In humans, recombinant human GH is the treatment of choice to treat children with GH deficiency. In dogs, porcine GH is considered to be the first line of treatment of congenital GH, because the amino acid sequences of porcine and canine GH are identical.²⁶ As an alternative treatment option, synthetic progestagens have been used to induce the synthesis of GH in the mammary glands.^1,27 In cats, the best treatment options for feline GH deficiency remain unknown. Progestagen-induced GH production in the mammary glands does not reach the systemic circulation.²⁸ Even though the amino acid sequences of feline GH differ only by a single amino acid residue from canine and porcine amino acid sequences,²⁹ the effectiveness and safety of porcine GH has not been reported in cats.

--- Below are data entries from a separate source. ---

(* ===== verification/Runtime.v ===== *)
(** The runtime abstraction ([crates/folk-core/src/runtime.rs]): the interface
    [WorkerHandle] the pool's supervisors are written against, and the
    in-memory [MockRuntime] that implements it.

    An asynchronous method of a handle is a state transformer; its outcome is
    the environment's and reaches the caller as a value of type [timed]. *)

From S2P Require Import Prelude.
From S2P Require Import Protocol.

(** The value of [tokio::time::timeout(d, f).await]: [Completed] is
    [Ok(f's value)], [Elapsed] is [Err(_)]. *)
Inductive timed (A : Type) : Type :=
| Completed (r : result A)
| Elapsed.
Arguments Completed {A} r.
Arguments Elapsed {A}.

#[export] Instance timed_eq_dec {A} `{EqDecision A} : EqDecision (timed A).
Proof. solve_decision. Defined.

(** * [trait WorkerHandle], as the supervisor sees it *)

Class WorkerHandle (W : Type) := {
  wh_id : W -> Z;
  wh_is_recyclable : W -> bool;
  (** The handle after [ready()], [execute_streaming(..)] and [terminate()]. *)
  wh_ready : W -> W;
  wh_execute : W -> W;
  wh_terminate : W -> W;
}.

(** What every implementation owes its supervisor: serving a worker neither
    renames it nor changes whether it can be recycled. *)
Class WorkerHandleLaws (W : Type) `{WorkerHandle W} := {
  wh_ready_id w : wh_id (wh_ready w) = wh_id w;
  wh_ready_recyclable w : wh_is_recyclable (wh_ready w) = wh_is_recyclable w;
  wh_execute_id w : wh_id (wh_execute w) = wh_id w;
  wh_execute_recyclable w : wh_is_recyclable (wh_execute w) = wh_is_recyclable w;
}.

#[export] Hint Rewrite @wh_ready_id @wh_ready_recyclable @wh_execute_id
  @wh_execute_recyclable using typeclasses eauto : folk_rw.

(** The default body of [WorkerHandle::execute_streaming]. *)
Definition execute_streaming_default : result unit :=
  Err "execute_streaming not supported by this runtime".

(** The default bodies of [Runtime::warmup] and [Runtime::reload]; the extension's
    runtime overrides the first, [MockRuntime] neither. *)
Definition runtime_warmup_default : result unit := Ok tt.
Definition runtime_reload_default : result unit := Ok tt.

(** * [MockRuntime] *)

Section mock.
Context `{FA : FolkApi}.

Record MockRuntime := mkMockRuntime {
  responder : string -> value -> result value;
  next_id : Z;
  seen_request_ids : list string;
  panic_slots : gset Z;
}.

Record MockWorker := mkMockWorker {
  mw_id : Z;
  terminated : bool;
  should_panic : bool;
}.

Definition echo : MockRuntime := {|
  responder _ payload := Ok payload;
  next_id := 10000; seen_request_ids := []; panic_slots := ∅;
|}.

Definition with_panicking_slots (indices : list Z) : MockRuntime := {|
  responder _ payload := Ok payload;
  next_id := 10000; seen_request_ids := []; panic_slots := list_to_set indices;
|}.

(** [u32] subtraction, which panics below zero. *)
Definition sub_u32 (a b : Z) : option Z := if (b <=? a)%Z then Some (a - b)%Z else None.

Definition spawn_count (rt : MockRuntime) : option Z := sub_u32 (next_id rt) 10000.

Definition mock_spawn (rt : MockRuntime) : option (MockRuntime * MockWorker) :=
  let id := next_id rt in
  let rt := {| responder := responder rt; next_id := wrap32 (id + 1);
               seen_request_ids := seen_request_ids rt; panic_slots := panic_slots rt |} in
  match sub_u32 id 10000 with
  | None => None
  | Some spawn_index =>
      Some (rt, {| mw_id := id; terminated := false;
                   should_panic := bool_decide (spawn_index ∈ panic_slots rt) |})
  end.

(** [MockWorker::execute]; [None] is the panic of its [assert!]. *)
Definition mock_execute (rt : MockRuntime) (w : MockWorker) (method : string)
    (payload : value) (request_id : string) : option (MockRuntime * result value) :=
  if should_panic w then None
  else if terminated w then Some (rt, Err "worker terminated")
  else
    let rt := {| responder := responder rt; next_id := next_id rt;
                 seen_request_ids := seen_request_ids rt ++ [request_id];
                 panic_slots := panic_slots rt |} in
    Some (rt, responder rt method payload).

(** [MockWorker::execute_streaming], with the chunks it sends. *)
Definition mock_execute_streaming (rt : MockRuntime) (w : MockWorker) (method : string)
    (payload : value) (request_id : string) :
    option (MockRuntime * list ResponseChunk * result unit) :=
  match mock_execute rt w method payload request_id with
  | None => None
  | Some (rt, Err e) => Some (rt, [], Err e)
  | Some (rt, Ok v) => Some (rt, value_to_chunks v, Ok tt)
  end.

Definition mock_terminate (w : MockWorker) : MockWorker :=
  {| mw_id := mw_id w; terminated := true; should_panic := should_panic w |}.

#[export] Instance MockWorker_handle : WorkerHandle MockWorker := {|
  wh_id := mw_id;
  wh_is_recyclable _ := true;
  wh_ready w := w;
  wh_execute w := w;
  wh_terminate := mock_terminate;
|}.

#[export] Instance MockWorker_laws : WorkerHandleLaws MockWorker.
Proof. by split. Qed.

(** [n] calls of [spawn] in a row. *)
Fixpoint mock_spawns (n : nat) (rt : MockRuntime) : option (MockRuntime * list MockWorker) :=
  match n with
  | O => Some (rt, [])
  | S n =>
      match mock_spawn rt with
      | None => None
      | Some (rt, w) =>
          match mock_spawns n rt with
          | None => None
          | Some (rt, ws) => Some (rt, w :: ws)
          end
      end
  end.

Lemma mock_spawns_from n rt :
  (10000 <= next_id rt)%Z -> (next_id rt + Z.of_nat n <= u32_max)%Z ->
  exists rt' ws, mock_spawns n rt = Some (rt', ws)
    /\ next_id rt' = (next_id rt + Z.of_nat n)%Z
    /\ panic_slots rt' = panic_slots rt
    /\ length ws = n
    /\ forall i w, ws !! i = Some w ->
         mw_id w = (next_id rt + Z.of_nat i)%Z /\ terminated w = false
         /\ should_panic w = bool_decide ((next_id rt - 10000 + Z.of_nat i)%Z ∈ panic_slots rt).
Proof.
  revert rt; induction n as [|n IH]; intros rt Hlo Hhi.
  { exists rt, []. split_and!; [done|lia|done|done|]. intros [|i] w; done. }
  cbn [mock_spawns]. unfold mock_spawn, sub_u32.
  destruct (Z.leb_spec 10000 (next_id rt)); [|lia].
  set (rt1 := mkMockRuntime _ _ _ _).
  assert (next_id rt1 = next_id rt + 1)%Z as Hid by (apply wrap32_small; lia).
  destruct (IH rt1) as (rt' & ws & Hrun & Hn & Hp & Hlen & Hws); [lia..|].
  rewrite Hrun. eexists rt', _. split_and!; [done|lia|done|simpl; lia|].
  intros [|i] w Hw; simpl in Hw; simplify_eq/=.
  - split_and!; [lia|done|]. apply bool_decide_ext. by rewrite Z.add_0_r.
  - apply Hws in Hw as (H1 & H2 & H3). split_and!; [lia|done|].
    rewrite H3. apply bool_decide_ext. change (panic_slots rt1) with (panic_slots rt).
    f_equiv; lia.
Qed.

(** The mock runtime names its workers consecutively from 10000, counts
    them, and makes exactly the workers with the given spawn indices panic on
    their first call. *)
Theorem mock_spawns_panicking n indices (Hn : (10000 + Z.of_nat n <= u32_max)%Z) :
  exists rt ws, mock_spawns n (with_panicking_slots indices) = Some (rt, ws)
    /\ spawn_count rt = Some (Z.of_nat n)
    /\ forall i w, ws !! i = Some w ->
         mw_id w = (10000 + Z.of_nat i)%Z
         /\ forall m p id, mock_execute rt w m p id = None <-> Z.of_nat i ∈ indices.
Proof.
  destruct (mock_spawns_from n (with_panicking_slots indices))
    as (rt & ws & Hrun & Hid & _ & _ & Hws); [done..|].
  exists rt, ws. split_and!; [done| |].
  - unfold spawn_count, sub_u32. rewrite Hid. simpl.
    destruct (Z.leb_spec 10000 (10000 + Z.of_nat n)); [f_equal|]; lia.
  - intros i w Hw. destruct (Hws i w Hw) as (Hi & Ht & Hp). split; [done|].
    intros m p id. unfold mock_execute. rewrite Ht, Hp.
    case_bool_decide as Hin; cbn in Hin; rewrite elem_of_list_to_set in Hin; naive_solver.
Qed.

(** A terminated worker answers every call with an error and records
    nothing. *)
Lemma mock_terminated_refuses rt w m p id :
  should_panic w = false ->
  mock_execute_streaming rt (mock_terminate w) m p id = Some (rt, [], Err "worker terminated").
Proof. intros Hp. unfold mock_execute_streaming, mock_execute. simpl. by rewrite Hp. Qed.

(** The echo runtime answers a live worker's call with the payload and records
    the request id. *)
Lemma mock_echo_execute w m p id rt :
  responder rt = responder echo -> should_panic w = false -> terminated w = false ->
  exists rt', mock_execute rt w m p id = Some (rt', Ok p)
    /\ seen_request_ids rt' = seen_request_ids rt ++ [id].
Proof.
  intros Hr Hp Ht. unfold mock_execute. rewrite Hp, Ht. simpl. rewrite Hr. eauto.
Qed.
End mock.

Lemma mock_spawns_panicking_witness :
  exists rt ws, mock_spawns (H := Sample.json) 2 (with_panicking_slots [0%Z]) = Some (rt, ws)
    /\ spawn_count rt = Some 2%Z.
Proof.
  destruct (mock_spawns_panicking (H := Sample.json) 2 [0%Z]) as (rt & ws & Hrun & Hcount & _).
  - vm_compute; discriminate.
  - exact (ex_intro _ rt (ex_intro _ ws (conj Hrun Hcount))).
Defined.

In this case, GH concentrations could not be measured and GHRH stimulation was not performed. Therefore, it is unclear whether our cat’s hyposomatotropism was due to true GH deficiency or GH insensitivity, which would also result in low levels of IGF-I. If the cat suffered from GH insensitivity, hormonal therapy would not have been effective. Given the fact that the owners were not interested in hormonal treatment for their cat, and that porcine growth hormone is not available in Europe, no therapy was instituted. Therefore, it remains unknown whether the cat’s physical appearance would have responded to hormonal therapy and if there would have been any side effects associated with it.

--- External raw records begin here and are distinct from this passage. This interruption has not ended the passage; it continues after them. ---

(** A request that fails or exceeds [exec_timeout] ends exactly like one
    that succeeds: its permit is released, it counts as a job, and the worker
    stays in its slot for the next request; only the lifecycle policies and
    reloads replace it. *)
Theorem supervisor_ignores_outcome evs now rl s req o
    (Hrun : run (svc_step config) evs (svc_init now) = Some (rl, s))
    (Hph : phase s = PExec req) (Hj : (jobs_handled (slot s) < u64_max)%Z) :
  exists s', sup_step config rl (EvExec o) s = Some s'
    /\ sup_step config rl (EvExec (Completed (Ok tt))) s = Some s'
    /\ phase s' = PAfter /\ worker s' = wh_execute <$> worker s
    /\ jobs_handled (slot s') = (jobs_handled (slot s) + 1)%Z
    /\ trace s' = trace s ++ [ARelease (permit req)].
Proof.
  apply svc_run_inv in Hrun as [_ _ _ _ Hp]. simpl in *.
  destruct s as [sl wk bg seen ph tr]. simpl in Hph, Hj; subst ph.
  unfold phase_inv, serving in Hp; simpl in Hp. destruct Hp as (w & -> & Hst & _).
  destruct (mark_idle_busy sl Hst) as (sl' & Hm & Hst' & Hj'); [lia|].
  unfold sup_step; simpl. rewrite Hm. eexists; split_and!; done.
Qed.
End spec.

(** * Examples *)

Module Examples.
Import Sample.

Definition cfg : WorkersConfig := {|
  script := ""; php := ""; count := 1; max_concurrent_per_worker := 1; max_jobs := 2;
  ttl := 1000; exec_timeout := 10; boot_timeout := 10; warmup := false;
|}.
Definition w0 : MockWorker := {| mw_id := 7; terminated := false; should_panic := false |}.
Definition w1 : MockWorker := {| mw_id := 8; terminated := false; should_panic := false |}.
Definition req : DispatchRequest := {|
  request_id := "id"; method := "m"; payload := VNull; stream_tx := 0; permit := 3;
  request_body := None;
|}.

(** The state a list of events leads to. *)
Definition after (evs : list (SvcEvent MockWorker)) : ReloadTx * Sup MockWorker :=
  default (svc_init 0) (run (svc_step cfg) evs (svc_init 0)).

(** Boot, serve one request that times out, and wait again. *)
Definition served : list (SvcEvent MockWorker) := Sup_ev <$>
  [EvTop; EvBoot (Ok w0) (Completed (Ok tt)); EvPolled; EvParked; EvWoken; EvRecv req; EvExec Elapsed;
   EvAfter 5; EvTop].
(** The same, then shut down. *)
Definition shut : list (SvcEvent MockWorker) :=
  served ++ (Sup_ev <$> [EvPolled; EvInboxClosed; EvTerminated 6]).
(** A reload arrives while the first worker boots. *)
Definition reloaded : list (SvcEvent MockWorker) :=
  Sup_ev EvTop :: Reload ::
    (Sup_ev <$> [EvBoot (Ok w0) (Completed (Ok tt)); EvChanged; EvCheck 3; EvTerminated 4; EvTop;
                 EvBoot (Ok w1) (Completed (Ok tt))]).
(** A reload slips in between the two polls of the second worker. *)
Definition slipped : list (SvcEvent MockWorker) := reloaded ++ [Sup_ev EvPolled; Reload].
End Examples.
Import Examples.

Lemma supervisor_lifecycle_witness :
  phase (after shut).2 = PReturned
  /\ exists l, run life_step (trace (after shut).2) LNone = Some l /\ l = LNone.
Proof.
  destruct (supervisor_lifecycle cfg shut 0 (after shut).1 (after shut).2) as (l & Hl & _ & Hret);
    [vm_run|].
  split; [reflexivity|]. exact (ex_intro _ l (conj Hl (Hret eq_refl))).
Defined.

Lemma supervisor_never_panics_witness : phase (after served).2 <> PPanicked.
Proof.
  apply (supervisor_never_panics cfg served 0 (after served).1).
  - vm_run.
  - repeat constructor.
  - discriminate.
Defined.

Lemma supervisor_max_jobs_witness :
  exists l jobs, run life_step (trace (after served).2) LNone = Some l
    /\ (l = LAlive 7 jobs \/ exists p, l = LBusy 7 jobs p) /\ (jobs <= 2)%Z.
Proof.
  destruct (supervisor_max_jobs cfg served 0 (after served).1 (after served).2 w0)
    as (l & jobs & Hl & Hshape & Hle); [vm_run|done..|].
  exact (ex_intro _ l (ex_intro _ jobs (conj Hl (conj Hshape Hle)))).
Defined.

(** The second worker takes the request at generation 1, when the pool is at 2
    already, and is terminated after it. *)
Lemma supervisor_serves_fresh_witness :
  exists s', sup_step cfg (after slipped).1 (EvRecv req) (after slipped).2 = Some s'
    /\ boot_generation (after slipped).2 = 1%Z /\ generation (after slipped).1 = 2%Z
    /\ forall evs' rl' s'', run (svc_step cfg) evs' ((after slipped).1, s') = Some (rl', s'') ->
        (exists k, trace s'' = trace s' ++ take k [ARelease 3; ATerminate 8])
        \/ exists rest, trace s'' = trace s' ++ ARelease 3 :: ATerminate 8 :: rest.
Proof.
  destruct (eval_some (sup_step cfg (after slipped).1 (EvRecv req) (after slipped).2))
    as [s' Hs]; [vm_compute; reflexivity|].
  exists s'. split; [done|].
  destruct (supervisor_serves_fresh cfg slipped 0 (after slipped).1 (after slipped).2 req s' w1)
    as (_ & _ & _ & Hstale); [vm_run|exact Hs|reflexivity|reflexivity|].
  split_and!; [reflexivity|reflexivity|]. exact (Hstale eq_refl).
Defined.

Lemma supervisor_reloads_idle_witness :
  let st := after (served ++ [Reload]) in
  (forall ev s', sup_step cfg st.1 ev st.2 = Some s' -> ev = EvChanged)
  /\ exists s', run (svc_step cfg)
         (Sup_ev <$> [EvChanged; EvCheck 8; EvTerminated 9; EvTop;
                      EvBoot (Ok w1) (Completed (Ok tt))]) (st.1, st.2) = Some (st.1, s')
       /\ worker s' = Some w1.
Proof.
  destruct (supervisor_reloads_idle cfg (served ++ [Reload]) 0
    (after (served ++ [Reload])).1 (after (served ++ [Reload])).2 w0 w1 8 9)
    as (Hno & s' & Hrun & Hw & _).
  - vm_run.
  - left; reflexivity.
  - reflexivity.
  - reflexivity.
  - exact (conj Hno (ex_intro _ s' (conj Hrun Hw))).
Defined.

Lemma supervisor_ignores_outcome_witness :
  exists s', sup_step cfg (after (take 6 served)).1 (EvExec Elapsed) (after (take 6 served)).2 = Some s'
    /\ worker s' = Some w0.
Proof.
  destruct (supervisor_ignores_outcome cfg (take 6 served) 0 (after (take 6 served)).1
    (after (take 6 served)).2 req Elapsed) as (s' & Hs' & _ & _ & Hw & _).
  - vm_run.
  - reflexivity.
  - vm_compute; reflexivity.
  - exact (ex_intro _ s' (conj Hs' Hw)).
Defined.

After discharge, the cat was regularly monitored by the referring veterinarian and never showed hypoglycaemia again. We hypothesise that by the time the cat was older than 5 months of age, its hepatic glycogen stores may have been adequate, and glycogenolysis may have normalised. It is possible that the maturation of the liver prevented any further episodes of hypoglycaemia.

Conclusions

Hyposomatotropism is a very rare endocrine disease in cats. In this case, hyposomatotropism was diagnosed in a kitten with generalised seizures associated with intermittent hypoglycaemia, a few weeks after a head trauma. It is unclear whether the cat’s hyposomatotropism was congenital or acquired following TBI. GH deficiency should be considered in kittens with recurrent hypoglycaemia, when the classic physical features of pituitary dwarfism may not yet be evident.